Directions:
The line with "cq_precision : string;", the line with "(** What the", and all lines between them in the material below: return these exactly, and no others.

Information provided:
(* ===== verification/Gossip.v ===== *)
(** * Gossip over a network of nodes ([src/network/tcp.rs])

Several TCP transports wired to each other.  A connection joins two endpoints, each the entry of
a peer in the table of a node: the server registers the peer under the address it accepted
([run_server]), the client under the address it dialled ([connect_loop]).  In one step the write
task of an endpoint takes the next message out of its channel and the reader at the other end
handles it ([register_connection], [read_loop]); steps of different connections interleave in
any order, and what is sent over one connection stays in order.  A reader whose loop has ended
reads nothing more, while its endpoint stays in the table and is still written to
([register_connection] waits for the write task before it removes the entry).

The theorems: a message floods the network, in a bounded number of transmissions and whatever the
order of delivery, and every node that is connected to the origin delivers it exactly once.  Two
things that the flooding depends on are shown at a ring of three nodes: message ids, without which
a frame circulates for ever, and readers that keep reading, which an echo of one's own message
stops. *)

From S2P Require Import Prelude F64 Crypto CryptoTheory Models Instances Rewards Network NetworkProps.

Section Gossip.
Context {H : Type} `{Wire}.

(** A node, and the key of one of its peers. *)
Abbreviation endpoint := (string * string)%type.

Record Net := mkNet {
  net_nodes : gmap string (@Inner H);
  (** the endpoint at the other end of a connection *)
  net_wiring : gmap endpoint endpoint;
  (** the endpoints whose reader has ended *)
  net_deaf : gset endpoint;
  (** what was delivered to handlers, and where *)
  net_log : list (string * @call H);
}.

(** ** Connections *)

(** The key of an accepted connection. *)
Definition server_key (ip : string) (port : Z) : string := ip +:+ ":" +:+ pretty port.
(* ===== verification/Api.v ===== *)
(** * The HTTP interface ([src/api.rs])

One definition per handler of the router: it takes the decoded request and the node, and gives
the response, the new state of the node and what the node hands to the outside.  The models
directory is a map from names to entries; what the file system may refuse is an argument of
the handlers that write.  A chat is split at the point where it waits: [chat] starts the
completion and asks the peers, [finish_chat] collects what has arrived and answers; anything
may happen to the node in between.  The table of routes is in its own file; the decoding
of requests and the connection of an event stream are those of the web framework. *)

From S2P Require Import Prelude F64 Crypto Models Accounting Config Text Host Inference Http LlamaServer.
From S2P Require Import Ledger Validation Protocol Decode Rewards Identity Network Agreement Coordinator.

Record Response := mkResponse { rs_status : Z; rs_body : Value }.

Definition error_body (text : string) : Value := json_object [("error", VString text)].

(** ** Requests *)

Record ClaimPayload := mkClaimPayload {
  cq_model_id : string;
  cq_params_b : f64;
  cq_precision : string;
  cq_prompt_tokens : Z;
  cq_completion_tokens : Z;
  cq_compute_seconds : f64;
  cq_flops_estimate : f64;
  cq_device_tier : option string;
  (** [None] when the field is missing *)
  cq_work_type : option string;
  cq_started_at : option string;
  cq_ended_at : option string;
}.

Definition default_work : string := "text_generation".

Record ChatRequest := mkChatRequest { cr_model : option string; cr_messages : list ChatTurn }.

(** ** Model names and the models directory *)

Definition safe_model_name (name : string) : bool :=
  negb (String.eqb name "") && negb (String.eqb name ".") && negb (String.eqb name "..") &&
  negb (starts_with "." name) && negb (str_contains "/" name) &&
  negb (str_contains (String backslash "") name).

Inductive DirEntry :=
| File (content : bytes)
| Directory (size : Z).

(** The entries of the models directory; [None] when there is no such directory. *)
Definition ModelsDir : Type := option (gmap string DirEntry).

Definition dir_entries (d : ModelsDir) : list (string * DirEntry) := map_to_list (default ∅ d).

Definition entry_size (e : DirEntry) : Z :=
  match e with File content => str_len content | Directory n => n end.

Definition name_le (a b : string * DirEntry) : bool := string_le a.1 b.1.

Definition available_models (d : ModelsDir) : list Value :=
  map (fun p => json_object [("name", VString p.1); ("size_bytes", json_int (entry_size p.2))])
    (sort_by name_le (dir_entries d)).

Definition model_files (d : ModelsDir) : list string :=
  sort_strings (filter (fun n => safe_model_name n = true) (map fst (dir_entries d))).

Definition model_path_for (config : ExodusConfig) (d : ModelsDir) (model : string) : option string :=
  match (if String.eqb model "auto" then hd_error (model_files d) else Some model) with
  | None => None
  | Some name =>
      if negb (safe_model_name name) then None
      else match d ≫= (fun m => m !! name) with
           | Some (File _) => Some (path_join (models_dir config) name)
           | _ => None
           end
  end.

(** ** Uploads *)

Definition MAX_UPLOAD_BYTES : Z := 512 * 1024 * 1024 * 1024.

(** What the file system does for one upload: whether creating the directory, creating the
temporary file, removing it and renaming it succeed; the write of which chunk fails, and after
how many bytes; and how many bytes reach the disk when the final flush fails. *)
Record UploadIo := mkUploadIo {
  io_create_dir : bool;
  io_create : bool;
  io_write : nat -> option nat;
  io_flush : option nat;
  io_remove : bool;
  io_rename : bool;
}.

Definition bytes_take (n : nat) (s : bytes) : bytes := String.substring 0 n s.

(** The loop over the body: the length and the bytes written, or the response of a failure. *)
Fixpoint upload_chunks (io : UploadIo) (k : nat) (total : Z) (written : bytes)
  (body : list (option bytes)) : result (Z * bytes) (Response * bytes) :=
  match body with
  | [] => Ok (total, written)
  | None :: _ => Err (mkResponse 400 (error_body "upload read failed"), written)
  | Some b :: rest =>
      let total := total + str_len b in
      if MAX_UPLOAD_BYTES <? total then
        Err (mkResponse 413 (error_body "upload exceeds maximum size"), written)
      else match io_write io k with
           | Some n => Err (mkResponse 500 (error_body "write failed"), written +:+ bytes_take n b)
           | None => upload_chunks io (S k) total (written +:+ b) rest
           end
  end.

Definition temp_name (name uuid : string) : string := "." +:+ name +:+ "." +:+ uuid +:+ ".uploading".

(** Removing the temporary file, which holds [content]. *)
Definition remove_temp (io : UploadIo) (tmp : string) (content : bytes) (m : gmap string DirEntry) :
  gmap string DirEntry :=
  if io_remove io then delete tmp m else <[tmp := File content]> m.

(** [rename] replaces a file, but no directory. *)
Definition rename_allowed (e : option DirEntry) : bool :=
  match e with None | Some (File _) => true | Some (Directory _) => false end.

Definition models_upload (query_name : option string) (uuid : string) (io : UploadIo)
  (body : list (option bytes)) (d : ModelsDir) : Response * ModelsDir :=
  match query_name with
  | Some name =>
      if negb (safe_model_name name) then (mkResponse 400 (error_body "invalid or missing model name"), d)
      else if negb (io_create_dir io) then
        (mkResponse 500 (error_body "cannot create models directory"), d)
      else
        let m := default ∅ d in
        let tmp := temp_name name uuid in
        if negb (io_create io) then (mkResponse 500 (error_body "write failed"), Some m)
        else
          match upload_chunks io 0 0 "" body with
          | Err (r, written) => (r, Some (remove_temp io tmp written m))
          | Ok (total, written) =>
              let content :=
                match io_flush io with Some n => bytes_take n written | None => written end in
              if total =? 0 then
                (mkResponse 400 (error_body "empty upload"), Some (remove_temp io tmp content m))
              else if negb (io_rename io && rename_allowed (m !! name)) then
                (mkResponse 500 (error_body "write failed"), Some (remove_temp io tmp content m))
              else
                (mkResponse 201 (json_object [
                   ("message", VString "uploaded"); ("name", VString name);
                   ("size_bytes", json_int total)]),
                 Some (<[name := File content]> (delete tmp m)))
          end
  | None => (mkResponse 400 (error_body "invalid or missing model name"), d)
  end.

(** Deleting; [allowed] tells whether the file system permits it. *)
Definition models_delete (name : string) (allowed : bool) (d : ModelsDir) : Response * ModelsDir :=
  if negb (safe_model_name name) then (mkResponse 400 (error_body "invalid model name"), d)
  else
    match d with
    | Some m =>
        match m !! name with
        | Some (File _) =>
            if allowed then
              (mkResponse 200 (json_object [("deleted", VString name)]), Some (delete name m))
            else (mkResponse 404 (error_body "model not found"), d)
        | _ => (mkResponse 404 (error_body "model not found"), d)
        end
    | None => (mkResponse 404 (error_body "model not found"), d)
    end.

Worked solution:
  cq_precision : string;
  cq_prompt_tokens : Z;
  cq_completion_tokens : Z;
  cq_compute_seconds : f64;
  cq_flops_estimate : f64;
  cq_device_tier : option string;
  (** [None] when the field is missing *)
  cq_work_type : option string;
  cq_started_at : option string;
  cq_ended_at : option string;
}.

Definition default_work : string := "text_generation".

Record ChatRequest := mkChatRequest { cr_model : option string; cr_messages : list ChatTurn }.

(** ** Model names and the models directory *)

Definition safe_model_name (name : string) : bool :=
  negb (String.eqb name "") && negb (String.eqb name ".") && negb (String.eqb name "..") &&
  negb (starts_with "." name) && negb (str_contains "/" name) &&
  negb (str_contains (String backslash "") name).

Inductive DirEntry :=
| File (content : bytes)
| Directory (size : Z).

(** The entries of the models directory; [None] when there is no such directory. *)
Definition ModelsDir : Type := option (gmap string DirEntry).

Definition dir_entries (d : ModelsDir) : list (string * DirEntry) := map_to_list (default ∅ d).

Definition entry_size (e : DirEntry) : Z :=
  match e with File content => str_len content | Directory n => n end.

Definition name_le (a b : string * DirEntry) : bool := string_le a.1 b.1.

Definition available_models (d : ModelsDir) : list Value :=
  map (fun p => json_object [("name", VString p.1); ("size_bytes", json_int (entry_size p.2))])
    (sort_by name_le (dir_entries d)).

Definition model_files (d : ModelsDir) : list string :=
  sort_strings (filter (fun n => safe_model_name n = true) (map fst (dir_entries d))).

Definition model_path_for (config : ExodusConfig) (d : ModelsDir) (model : string) : option string :=
  match (if String.eqb model "auto" then hd_error (model_files d) else Some model) with
  | None => None
  | Some name =>
      if negb (safe_model_name name) then None
      else match d ≫= (fun m => m !! name) with
           | Some (File _) => Some (path_join (models_dir config) name)
           | _ => None
           end
  end.

(** ** Uploads *)

Definition MAX_UPLOAD_BYTES : Z := 512 * 1024 * 1024 * 1024.

(** What the file system does for one upload: whether creating the directory, creating the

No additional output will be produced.